The beginning to reach an end, which is a deal, but first it needs to be the right opportunity. It is best to identify this by the time the first meeting is complete, or the sooner the better primarily due to the factor of time involved. The consideration here is that the seller has diligently prepared for the sale in terms of information that will support the value of the proposition.

There are several questions when beginning the merger and acquisition (M&A) process for buyers and sellers involved in the sale. Business owners on both ends determine areas related to revenue, expenses, and growth (and projected growth) as a result of prospectively combining businesses with core competencies by adding services, staff, work space, products, inventory, equipment, machinery, etc.

The continuation of the business and operations will include a lease or purchase of commercial real estate, or can include some combination. Who is moving where and how much space do we we need come into play. The length of the lease can be a determining factor from the standpoint of capability to exit the lease with approval prior which also relates to ability of some buyers to accomodate. Some business owners buying a business may first have an interest in leasing office space prior to buying commercial real estate. A purchase right by the seller to the buyer can be agreed upon in the event of a commercial property sale. Commercial space available for future growth needs will determine the options as well. 

Dependent on the situation, business, and nature of the sale the following options include:

•   Lease reassignment to buyer
•   Purchase of existing office space by buyer
•   Seller moves to buyer premises
•   Moving both locations into new space whether lease or purchase

Provided below are 40 commonly asked questions for the M&A process. These questions will provoke thoughts to others related questions dependent on the sale and individuals involved. Thinking like the other party is important, so a question for buyer or vice versa has an impact or opportunity for the other party. Questions to arise from the below may result in the following:

•   Requesting more information to get more detail
•   Gathering facts to overcome objections
•   Negotiating items
•   Working toward a mutually beneficial deal overall

Answers to these questions vary and are dependent on aspects of the sale for the specific to the business opportunity.
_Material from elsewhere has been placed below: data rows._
(** X21 (witness): the theorem at [m = 1]. *)
Lemma direct_assignment_witness :
  exists b2,
    expression_visitor sample_CreateArith sample_CreateICmp ∅ scope_mk
      (binary_op_expr (variable_expr "m") "=" (uint32 1)) builder_mk
    = Ok (Some (LoadInst 3 (IntegerTy 32) slot_m)) b2
    /\ block_insts b2 0
       = [Yield slot_k; Yield slot_m;
          StoreInst (ConstantInt 32 1) slot_m;
          Yield (LoadInst 2 (IntegerTy 32) slot_m);
          Yield (LoadInst 3 (IntegerTy 32) slot_m)]
    /\ (forall bb, bb <> 0%nat ->
          block_insts b2 bb = block_insts builder_mk bb).
Proof.
  exact (direct_assignment sample_CreateArith sample_CreateICmp ∅ scope_mk
           "m" (uint32 1) builder_mk builder_mk (ConstantInt 32 1)
           (mk_variable_info slot_m true true) (IntegerTy 32)
           eq_refl eq_refl eq_refl eq_refl).
Defined.

(** X22 (witness): the theorem at [m = k + 1]. *)
Lemma expression_stores_to_mutable_only_witness :
  match
    expression_visitor sample_CreateArith sample_CreateICmp ∅ scope_mk
      (binary_op_expr (variable_expr "m") "="
         (binary_op_expr (variable_expr "k") "+" (uint32 1)))
      builder_mk
  with
  | Ok _ b' | Throw _ b' =>
      forall bb i, i ∈ block_insts b' bb ->
        (exists bb0, i ∈ block_insts builder_mk bb0)
        \/ (exists v, i = Yield v)
        \/ (exists v name var_info,
              i = StoreInst v (inst var_info)
              /\ symbol_table_at scope_mk name = Some var_info
              /\ is_mutable var_info = true)
  | Undefined => True
  end.
Proof.
  exact (expression_stores_to_mutable_only
           sample_CreateArith sample_CreateICmp ∅ scope_mk
           (binary_op_expr (variable_expr "m") "="
              (binary_op_expr (variable_expr "k") "+" (uint32 1)))
           builder_mk sample_CreateArith_keeps sample_CreateICmp_keeps).
Defined.

(** The scope and the builder after the definition of a new [i32] [n]
    under [scope_mk]: the slot of [n] is at the beginning of the entry
    block. *)
Definition slot_n : LLVM.Value := AllocaInst 2 "n" (IntegerTy 32).
Definition scope_mkn : symbol_table :=
  <["n"%string := mk_variable_info slot_n false true]> scope_mk.
Definition builder_mkn : Builder :=
  mkBuilder {[ 0%nat := [Yield slot_n; Yield slot_k; Yield slot_m] ]}
            [0%nat] 0 1 3.

(** X23 (witness): the theorem at a definition of [m], which is in
    scope, and at the definition of [n], which is not. *)
Lemma statement_scope_witness :
  statement_visitor sample_CreateArith sample_CreateICmp ∅ None 1 scope_mk
    (variable_def_statement (Some mutable_) "m" (mk_type_info i32 false)
                            None) builder_mk
  = Throw (Redefinition "m") builder_mk
  /\ statement_visitor sample_CreateArith sample_CreateICmp ∅ None 1 scope_mk
       (variable_def_statement None "n" (mk_type_info i32 false) None)
       builder_mk
     = Ok scope_mkn builder_mkn
  /\ symbol_table_at scope_mk "n" = None
  /\ scope_mkn
     = <["n"%string := mk_variable_info (AllocaInst 2 "n" (IntegerTy 32))
                                        false true]> scope_mk.
Proof.
  pose proof (statement_scope sample_CreateArith sample_CreateICmp ∅ None 1
                scope_mk builder_mk) as [Hrefused Hlowered].
  assert (Hrun :
    statement_visitor sample_CreateArith sample_CreateICmp ∅ None 1 scope_mk
      (variable_def_statement None "n" (mk_type_info i32 false) None)
      builder_mk
    = Ok scope_mkn builder_mkn) by (vm_compute; reflexivity).
  split; [|split; [exact Hrun|]].
  - exact (Hrefused (Some mutable_) "m"%string (mk_type_info i32 false) None
                    (mk_variable_info slot_m true true) eq_refl).
  - exact (Hlowered _ _ _ Hrun).
Defined.

(** X26 (witness): the theorem at the statement [k = 1;]. *)
Lemma statement_visitor_throws_witness :
  statement_visitor sample_CreateArith sample_CreateICmp ∅ None 1 scope_mk
    (statement_expression
       (binary_op_expr (variable_expr "k") "=" (uint32 1))) builder_mk
  = Throw (AssignmentOfReadOnly "k") builder_mk
  /\ is_check_error (AssignmentOfReadOnly "k") = true.
Proof.
  split; [reflexivity|].
  exact (statement_visitor_throws sample_CreateArith sample_CreateICmp ∅
           None 1 sample_CreateArith_never_throws
           sample_CreateICmp_never_throws
           (statement_expression
              (binary_op_expr (variable_expr "k") "=" (uint32 1)))
           scope_mk builder_mk builder_mk (AssignmentOfReadOnly "k")
           eq_refl).
Defined.

(** A function [f] without parameters whose body returns the [i32]
    [1], the builder before it is defined and the builder after: the entry
    block stores [1] in the slot of the return value and goes to the last
    block, which loads the slot and returns. *)
Definition function_f : function_define :=
  mk_function_define
    (mk_function_declare None "f" [] (mk_type_info i32 false))
    [return_statement (Some (int32 1))].
Definition builder_0 : Builder := mkBuilder ∅ [] 0 0 0.
Definition retvar_f : LLVM.Value := AllocaInst 0 "" (IntegerTy 32).
Definition builder_f : Builder :=
  mkBuilder {[ 0%nat := [Yield retvar_f;
                         StoreInst (ConstantInt 32 1) retvar_f;
                         BranchInst 1];
               1%nat := [Yield (LoadInst 1 (IntegerTy 32) retvar_f);
                         ReturnInst
                           (Some (LoadInst 1 (IntegerTy 32) retvar_f))] ]}
            [0%nat; 1%nat] 1 2 2.

(** X25 (witness): the theorem at the definition of [f]. *)
Lemma define_single_return_witness :
  exists (b0 : Builder) (end_bb : nat) (retval : option LLVM.Value)
         (before : list Instruction),
    builder_f = sample_function_pm_run b0
    /\ sample_verifyFunction b0 = None
    /\ last (layout b0) = Some end_bb
    /\ block_insts b0 end_bb = before ++ [ReturnInst retval]
    /\ (forall i v, i ∈ before -> i <> ReturnInst v)
    /\ (forall bb i v,
          bb <> end_bb -> i ∈ block_insts b0 bb -> i <> ReturnInst v)
    /\ match retval with
       | None => is_void i32 = true
       | Some v =>
           is_void i32 = false
           /\ exists load_id slot_id,
                v = LoadInst load_id (IntegerTy 32)
                      (AllocaInst slot_id "" (IntegerTy 32))
       end.
Proof.
  apply (define_single_return sample_CreateArith sample_CreateICmp
           sample_arg_value sample_unique_names sample_verifyFunction
           sample_function_pm_run ∅ function_f builder_0 builder_f
           (declare sample_unique_names (decl function_f))
           sample_CreateArith_keeps sample_CreateICmp_keeps).
  - intros bb i v Hi. unfold block_insts, builder_0 in Hi. simpl in Hi.
    rewrite lookup_empty in Hi. inversion Hi.
  - vm_compute. reflexivity.
Defined.

End Miko.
1. What is the tangible and intangible value of the business?
2. What assets are being sold and what assets are not?
3. What percent of products and services account for revenue?
4. What is the down payment? Is there a risk of a small down payment?
5. Where will the down payment come from?
6. How will the business owner selling be paid for the business?
7. In what amount of time will the purchase pay for itself?
8. How do I know this is the right business opportunity?
9. Who are the best buyer candidates for my business?
10. Should the name of the business stay or change?
11. Will customers transition easily and which customers will not?
12. How much time should be accounted for transitioning clients?
13. How will we implement staff and what will their responsibilities be?
14. What options now exist for employee health and other related benefits?
15. What business expenses can we reduce in the result of a sale?
16. How will lenders see the transaction?
17. How much will a lender loan? Interest rate for down payment?
18. How will the sale be approved by the bank? How long?
19. What are the bank requirements? What do they require?
20. What happens to a revenue decrease or increase after the sale?
21. What is the transition strategy?
22. When should due diligence be conducted?
23. What is a Letter of Intent (LOI)?
24. What is the purpose of the LOI and what details should be covered?
25. How should customers view the sale?
26. Is it necessary for the business owner to transition the business?
27. In what amount will the owner be compensated after the sale?
28. Do non-competes exists?
29. What changes will occur related to business and operational policies?
30. What are the lease contingencies?
31. What is the appraised value of the commercial real estate?
32. How much space is needed after a purchase? Room to expand?
33. What lease options exist and will the business be moved?
34. How far can the business be moved?
35. What indemnification is availabe to buyer and seller?
36. What are the goals of both parties for the closing date?
37. What is the effective closing date?
38. What is the role of my attorney and CPA?
39. What objections can arise from the attorney or CPA?
40. What exhibits should accompany the Purchase Agreement?